Our immune activation assays did not investigate the mechanism(s) through which our melanoma spheroid cells may exert their enhanced modulator effect(s) on the immune response. However, our global gene profiling underscored several candidates, which could be involved in the enhanced capacity of spheroid cells to modulate the immune response. Among these candidates, we identified IL-16 and Notch ligand Jagged 1, both over-expressed in SLM8 and Mela1 spheroid cells as potential targets. It has been shown that IL-16 produced by skin cells can inhibit alloreactive T cells proliferation inducing local immunosuppression prolonging allogeneic skin graft survival [71], and also contributes to selective regulatory T cells recruitment and expansion at inflammatory sites [47]. Notch is implicated in T cell differentiation towards the Th1, Th2, or regulatory T cells in a ligand-dependent fashion; triggering of Notch with Jagged 1 and Delta-like1, in contrast to Delta-like4 induces a dose-dependent inhibition of early activation markers CD69 and CD25 as well as inhibition of T cell proliferation [45]. The involvement of IL-16 and Jagged 1 in melanoma spheroids enhanced immune-modulator function would thus, be determined in future studies. In addition, melanoma spheroids over-express members of the semaphorin family. Growing evidence indicates that, in addition to their established role in invasion, semaphorins and their receptors are implicated in the regulation of immune response and it has been proposed that semaphorins may help cancer cells to escape immune surveillance by inhibiting T cell-mediated responses [51], [52]. Thus, semaphorins could also mediate melanoma spheroids enhanced immune-modulator function.
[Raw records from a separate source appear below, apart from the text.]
(** The database section of a service manifest passes
    [_validate_database_config]. *)
Definition database_section_ok (d : dict) : bool :=
  match dict_get "database" d with
  | None => true
  | Some (PDict db) =>
      match dict_get "type" db with
      | Some (PStr t) => str_in t ["sqlite"; "mysql"; "postgresql"]
      | _ => false
      end
  | Some _ => false
  end.

(** [field in api] holds and does not raise. *)
Definition has_field (field : string) (api : pyval) : bool :=
  match py_in field api with Ok present => present | Raise _ => false end.

(** The [apis] section of a service manifest passes
    [_validate_apis_config]. *)
Definition apis_section_ok (d : dict) : bool :=
  match dict_get "apis" d with
  | None => true
  | Some (PList apis) =>
      forallb (fun api => has_field "path" api && has_field "method" api) apis
  | Some _ => false
  end.

End Standards.

(** ** [LinkGateway/registry.py] *)

Module ServiceRegistry.

(** An entry of [self.services]: [{"type": ..., "info": ...}]. *)
Record service_entry := mk_entry { type : string; info : dict }.

Record t := mk {
  engines : gmap string BaseEngine.engine;
  businesses : gmap string dict;
  services : gmap string service_entry;
  registered_engines : list dict;
  db_manager : option DB.t
}.

Definition set_db (self : t) (db : DB.t) : t :=
  {| engines := engines self; businesses := businesses self;
     services := services self;
     registered_engines := registered_engines self;
     db_manager := Some db |}.

(** What the registry obtains from outside while it processes one engine
    directory. *)
Inductive import_result :=
| NoSpec
| Imported (classes : res (list BaseEngine.engine_class)).

Record env := mk_env {
  os_path_isfile : string -> bool;
  os_path_dirname : string -> string;
  (** [_find_config_file(directory, name, ["{name}.json", "engine.json"])] *)
  find_config_file : string -> string -> option string;
  (** [path_manager.load_json_file(path)] *)
  load_json_file : string -> res pyval;
  (** [spec_from_file_location(name, path)] followed by [exec_module]: the
      subclasses of [BaseEngine] in the module, in definition order. *)
  import_module : pyval -> string -> import_result;
  (** [datetime.now()] *)
  now : Z;
  (** the value of [uuid.uuid4()] drawn by [BaseEngine.__init__] *)
  uuid4 : string
}.

(** Methods of the registry: they mutate [self] and may raise. *)
Abbreviation M := (Py.M t).

(** [self.db_manager.<method>(...)]: [AttributeError] when the registry
    runs without a database manager. *)
Definition with_db {A} (f : DB.t -> A * DB.t) : M A :=
  fun self =>
    match db_manager self with
    | None =>
        (Raise (mk_exn AttributeError "'NoneType' object has no attribute"), self)
    | Some db => let '(a, db') := f db in (Ok a, set_db self db')
    end.

(** [self.db_manager.<method>(...)] for a method that may raise. *)
Definition call_db {A} (f : DB.t -> res A * DB.t) : M A :=
  fun self =>
    match db_manager self with
    | None =>
        (Raise (mk_exn AttributeError "'NoneType' object has no attribute"), self)
    | Some db => let '(a, db') := f db in (a, set_db self db')
    end.

(** [self.db_manager.update_service_status(service_id, status, reason)];
    a key that is not a string matches no row. *)
Definition db_update_status (now : Z) (service_id : pyval)
    (st : DB.ServiceStatus) (reason : pyval) : M bool :=
  with_db (fun db =>
    match service_id with
    | PStr sid => DB.update_service_status db now sid st reason
    | _ => (false, db)
    end).

(** *** Look-ups *)

(** [ServiceRegistry.get_engine] *)
Definition get_engine (self : t) (engine_id : string) : option BaseEngine.engine :=
  engines self !! engine_id.

(** [ServiceRegistry.get_service] *)
Definition get_service (self : t) (service_id : string) : option service_entry :=
  services self !! service_id.

(** [ServiceRegistry._check_memory_service_health] *)
Definition _check_memory_service_health (self : t) (service_id : string)
    : option bool :=
  match services self !! service_id with
  | None => None
  | Some service_info =>
      if negb (eq_str (dict_get_default "status" PNone (info service_info)) "valid")
      then Some false
      else if negb (String.eqb (type service_info) "engine") then Some true
      else
        match engines self !! service_id with
        | None => Some false
        | Some engine =>
            Some (String.eqb (BaseEngine.status (BaseEngine.self engine)) "running")
        end
  end.

(** [ServiceRegistry._check_db_service_health] *)
Definition _check_db_service_health (self : t) (service_id : string) : bool :=
  match db_manager self with
  | None => false
  | Some db =>
      match DB.get_service db service_id with
      | Some service =>
          match DB.status service with DB.VALID => true | _ => false end
      | None => false
      end
  end.

(** [ServiceRegistry.check_service_health] *)
Definition check_service_health (self : t) (service_id : string) : bool :=
  match _check_memory_service_health self service_id with
  | Some is_healthy => is_healthy
  | None => _check_db_service_health self service_id
  end.

(** [ServiceRegistry.is_service_allowed] *)
Definition is_service_allowed (self : t)
    (source_service_id target_service_id : string) : res bool :=
  match db_manager self with
  | None => Raise (mk_exn AttributeError "'NoneType' object has no attribute 'get_service'")
  | Some db =>
      let source_service := DB.get_service db source_service_id in
      let target_service := DB.get_service db target_service_id in
      match source_service, target_service with
      | Some source, Some target =>
          if DB.is_engine source && DB.is_engine target
          then Ok false
          else Ok true
      | _, _ => Ok false
      end
  end.

(** *** Starting an engine *)

(** [ServiceRegistry._start_engine_with_timeout]: the value returned (or the
    exception of [thread.start()]), and the engine as the caller sees it
    afterwards. *)
Definition _start_engine_with_timeout (engine : BaseEngine.engine)
    : res pyval * BaseEngine.engine :=
  match BaseEngine.cls_start (BaseEngine.cls engine) (BaseEngine.self engine) with
  | BaseEngine.NotStarted e => (Raise e, engine)
  | BaseEngine.Started (BaseEngine.StillRunning seen) =>
      (Ok (PBool false), BaseEngine.with_self engine seen)
  | BaseEngine.Started (BaseEngine.Finished (Raise e) after) =>
      (Ok (if truthy (PStr (exn_msg e)) then PBool false else PBool false),
       BaseEngine.with_self engine after)
  | BaseEngine.Started (BaseEngine.Finished (Ok success) after) =>
      (Ok success, BaseEngine.with_self engine after)
  end.

(** [ServiceRegistry._start_engine_safely] *)
Definition _start_engine_safely (engine : BaseEngine.engine) : BaseEngine.engine :=
  match _start_engine_with_timeout engine with
  | (Ok _, engine') => engine'
  | (Raise _, engine') =>
      BaseEngine.with_self engine'
        (BaseEngine.set_status_attr (BaseEngine.self engine') "failed")
  end.

Section Discovery.
Variable h : host.
Variable ev : env.

(** [ServiceRegistry._get_engine_dir] *)
Definition _get_engine_dir (engine_path : string) : string :=
  if os_path_isfile ev engine_path then os_path_dirname ev engine_path
  else engine_path.

Definition missing_config_reason (engine_dir : string) : string :=
  "Missing engine configuration file. Searched directory: " +:+ engine_dir.

(** [ServiceRegistry._find_engine_config_file] *)
Definition _find_engine_config_file (engine_dir engine_name : string)
    : M (option string) :=
  match find_config_file ev engine_dir engine_name with
  | Some p => ret (Some p)
  | None =>
      db_update_status (now ev) (PStr engine_name) DB.INVALID
        (PStr (missing_config_reason engine_dir)) ;;;
      ret None
  end.

(** [ServiceRegistry._build_engine_error_result] *)
Definition _build_engine_error_result (service_id service_name reason : string)
    : M dict :=
  db_update_status (now ev) (PStr service_id) DB.INVALID (PStr reason) ;;;
  ret [ ("service_id", PStr service_id);
        ("service_name", PStr service_name);
        ("status", PStr "invalid");
        ("reason", PStr reason) ].

(** [ServiceRegistry._load_and_validate_engine_config]; [None] is the
    Python [None]. *)
Definition _load_and_validate_engine_config (engine_json_path engine_name : string)
    : M (option pyval) :=
  engine_config <- lift (load_json_file ev engine_json_path) ;;
  validation_result <- lift (Standards.validate_engine_json h engine_config) ;;
  valid <- lift (py_getitem validation_result "valid") ;;
  if negb (truthy valid) then
    service_id <- lift (py_get engine_config "service_id" (PStr engine_name)) ;;
    reason <- lift (py_getitem validation_result "reason") ;;
    db_update_status (now ev) service_id DB.INVALID reason ;;;
    ret None
  else ret (Some engine_config).

(** [ServiceRegistry._create_engine_instance] *)
Definition _create_engine_instance (engine_class : BaseEngine.engine_class)
    (service_id service_name engine_config : pyval) : res BaseEngine.engine :=
  bind (py_getitem engine_config "version") (fun version =>
  bind (BaseEngine.cls_new engine_class (uuid4 ev) service_id version) (fun a =>
  let a := BaseEngine.set_service_name a service_name in
  bind (py_getitem engine_config "engine_type") (fun engine_type =>
  Ok (BaseEngine.mk_engine (BaseEngine.set_engine_type a engine_type) engine_class)))).

(** [ServiceRegistry._find_engine_class] *)
Definition _find_engine_class (classes : list BaseEngine.engine_class)
    (service_id : pyval) : M (option BaseEngine.engine_class) :=
  match classes with
  | cls :: _ => ret (Some cls)
  | [] =>
      db_update_status (now ev) service_id DB.INVALID
        (PStr "No class inheriting from BaseEngine found") ;;;
      ret None
  end.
A recent study of glioma cells suggested that altering the differentiation state of tumor cells influence their immunosuppressive capacity [72]. The authors showed that transdifferentiation of glioma-associated cancer-initiating cells along astrocytic, neuronal, or oligodendroglial lineages decrease their immunesuppressive capacity. Although not enriched with tumor-initiating cells, melanoma spheroids also showed high transdifferentiation capacity along adipogenic and osteogenic lineages, and further studies would address whether their differentiation could impact on their immunogenic properties.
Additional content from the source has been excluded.